I am also encountering this behaviour whilst trying to fine-tune Llama3-8B using QLoRA. However, in my case I'm not using DeepSpeed (at least there's no deepspeed_config parameter in my accelerator config file). My script is launched with python3.

Here's the output from nvidia-smi during training:

Jun 25 '24 15:06 Paul-Richmond

Hi @Paul-Richmond, could you print model.hf_device_map. The imbalance is quite strange since it only uses the second and the third gpu. Could you also share a minimal reproducer ? Thanks !

Jun 25 '24 16:06 SunMarc

Hi @SunMarc, thanks for the quick reply! I'm running my script on an HPC cluster where I only request 2 GPUs from a node comprising of 4 GPUs in total.

Here is a minimal reproducer script:

import os
from dotenv import load_dotenv
import wandb
import huggingface_hub
from datasets import load_dataset
from transformers import (AutoTokenizer,
                          DataCollatorForLanguageModeling,
                          AutoModelForCausalLM,
                          BitsAndBytesConfig,
                          TrainingArguments,
                          Trainer,
                          )
from transformers.optimization import get_cosine_with_min_lr_schedule_with_warmup
import torch
from peft import LoraConfig, get_peft_model, prepare_model_for_kbit_training


def create_labels(examples):
    examples["labels"] = examples["input_ids"].copy()
    return examples


def main():
    load_dotenv()
    HF_TOKEN = os.getenv("HUGGINGFACE_API_KEY")
    WANDB_TOKEN = os.getenv("WANDB_API_KEY")

    huggingface_hub.login(token=HF_TOKEN)
    wandb.login(key=WANDB_TOKEN)

    ds = load_dataset("yelp_review_full", split="train[:73047]")

    tokenizer = AutoTokenizer.from_pretrained("meta-llama/Meta-Llama-3-8B")
    tokenizer.pad_token = tokenizer.eos_token
    tokenised_ds = ds.map(lambda examples: tokenizer(examples["text"],
                                                     padding="max_length",
                                                     max_length=720,
                                                     truncation=True),
                          batched=True,
                          remove_columns=ds.column_names)

    lm_dataset = tokenised_ds.map(create_labels, batched=True)
    train_dataset = lm_dataset

    data_collator = DataCollatorForLanguageModeling(tokenizer=tokenizer, mlm=False)

    training_args = TrainingArguments(output_dir="hf",
                                      evaluation_strategy="no",
                                      per_device_train_batch_size=24,
                                      per_device_eval_batch_size=24,
                                      max_grad_norm=1.0,
                                      report_to="wandb",
                                      run_name="GPU_memory_imbalance",
                                      push_to_hub=False)

    quant_config = BitsAndBytesConfig(load_in_4bit=True,
                                      bnb_4bit_quant_type="nf4",
                                      bnb_4bit_quant_storage=None,
                                      bnb_4bit_compute_dtype="bfloat16",
                                      bnb_4bit_use_double_quant=True)

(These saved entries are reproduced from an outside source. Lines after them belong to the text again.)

(** The field loop of [netip.parseIPv6]: bytes so far, position of [::], rest.
    Each round adds two bytes, so nine rounds reach the loop's exit. *)
Fixpoint v6_fields (fuel : nat) (s : string) (ip : list Z) (ellipsis : option nat)
    : option (list Z * option nat * string) :=
  match fuel with
  | O => None
  | S fuel =>
      if Nat.leb 16 (length ip) then Some (ip, ellipsis, s)
      else
        let '(acc, off, rest) := hex_prefix 0 0 s in
        if Nat.eqb off 0 || Nat.ltb 4 off then None
        else
          let ip' := (ip ++ [Z.shiftr acc 8; Z.land acc 255])%list in
          match rest with
          | String "." _ =>
              if (bool_decide (ellipsis = None) && negb (Nat.eqb (length ip) 12))
                 || Nat.ltb 16 (length ip + 4) then None
              else match parseIPv4 s with
                   | Some q => Some ((ip ++ q)%list, ellipsis, "")
                   | None => None
                   end
          | EmptyString => Some (ip', ellipsis, "")
          | String ":" EmptyString => None
          | String ":" (String ":" s'') =>
              match ellipsis with
              | Some _ => None
              | None => if bool_decide (s'' = "") then Some (ip', Some (length ip'), "")
                        else v6_fields fuel s'' ip' (Some (length ip'))
              end
          | String ":" s' => v6_fields fuel s' ip' ellipsis
          | String _ _ => None
          end
  end.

    lora_config = LoraConfig(r=8,
                             lora_alpha=32,
                             lora_dropout=0.05,
                             bias="none",
                             task_type="CAUSAL_LM",
                             target_modules=["up_proj",
                                             "down_proj",
                                             "gate_proj",
                                             "k_proj",
                                             "q_proj",
                                             "v_proj",
                                             "o_proj"])

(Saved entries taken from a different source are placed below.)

(** The removal wire: (workloadId, originatedFrom). *)
Definition applyRemove (m : Manager) (p : option (string * string)) : Manager * bool :=
  match p with
  | None => (m, false)
  | Some (id, origin) =>
      (set_catalog m (filter (fun '(k, _) => removal_matches origin id k = false) (m_catalog m)),
       existsb (fun '(k, w) => removal_matches origin id k
                               && negb (bool_decide (pendingNode w = "")))
         (map_to_list (m_catalog m)))
  end.

(** * Ranking (schedule.go) *)

Definition rank_less (a b : NodeRank) : bool :=
  let leftLoad := nr_Pending a + nr_GPUPressure a in
  let rightLoad := nr_Pending b + nr_GPUPressure b in
  if negb (leftLoad =? rightLoad) then leftLoad <? rightLoad
  else if negb (nr_GPUPressure a =? nr_GPUPressure b) then nr_GPUPressure a <? nr_GPUPressure b
  else str_ltb (nr_ID a) (nr_ID b).

Definition count_pending (nodes : gmap string bool) (ws : list workload) : gmap string Z :=
  foldl (fun pending w =>
           if negb (isPending w) then pending
           else if bool_decide (w_ScheduledOn w = "") then pending
           else match nodes !! w_ScheduledOn w with
                | Some _ => <[w_ScheduledOn w := default 0 (pending !! w_ScheduledOn w) + 1]> pending
                | None => pending
                end)
    ((fun _ => 0) <$> nodes) ws.

Definition number_ranks (ranks : list NodeRank) : list NodeRank :=
  imap (fun i r => mkNodeRank (nr_ID r) (nr_Pending r) (nr_GPUPressure r) (Z.of_nat i)) ranks.

Section Ranking.
Context `{!MapRange}.

Definition rankAt (m : Manager) (now : Z) : list string * list NodeRank :=
  let pending := count_pending (m_nodes m) (range (m_catalog m)).*2 in
  let ranks :=
    (fun '(id, _) =>
       let entry := m_telemetry m !! id in
       mkNodeRank id (default 0 (pending !! id))
         (effectiveGPUPressure (default zero_telemetry entry) (bool_decide (is_Some entry)) now) 0)
      <$> range (m_nodes m) in
  let sorted := number_ranks (sort_by rank_less ranks) in
  (nr_ID <$> sorted, sorted).
End Ranking.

    foundation_model = AutoModelForCausalLM.from_pretrained("meta-llama/Meta-Llama-3-8B",
                                                            device_map="auto",
                                                            trust_remote_code=True,
                                                            attn_implementation="flash_attention_2",
                                                            quantization_config=quant_config
                                                            )
    print(f"foundation_model hf_device_map: {foundation_model.hf_device_map}")
    model = prepare_model_for_kbit_training(foundation_model)
    print(f"prepare_model_for_kbit_training hf_device_map: {model.hf_device_map}")
    model = get_peft_model(model, lora_config)
    print(f"get_peft_model hf_device_map: {model.hf_device_map}")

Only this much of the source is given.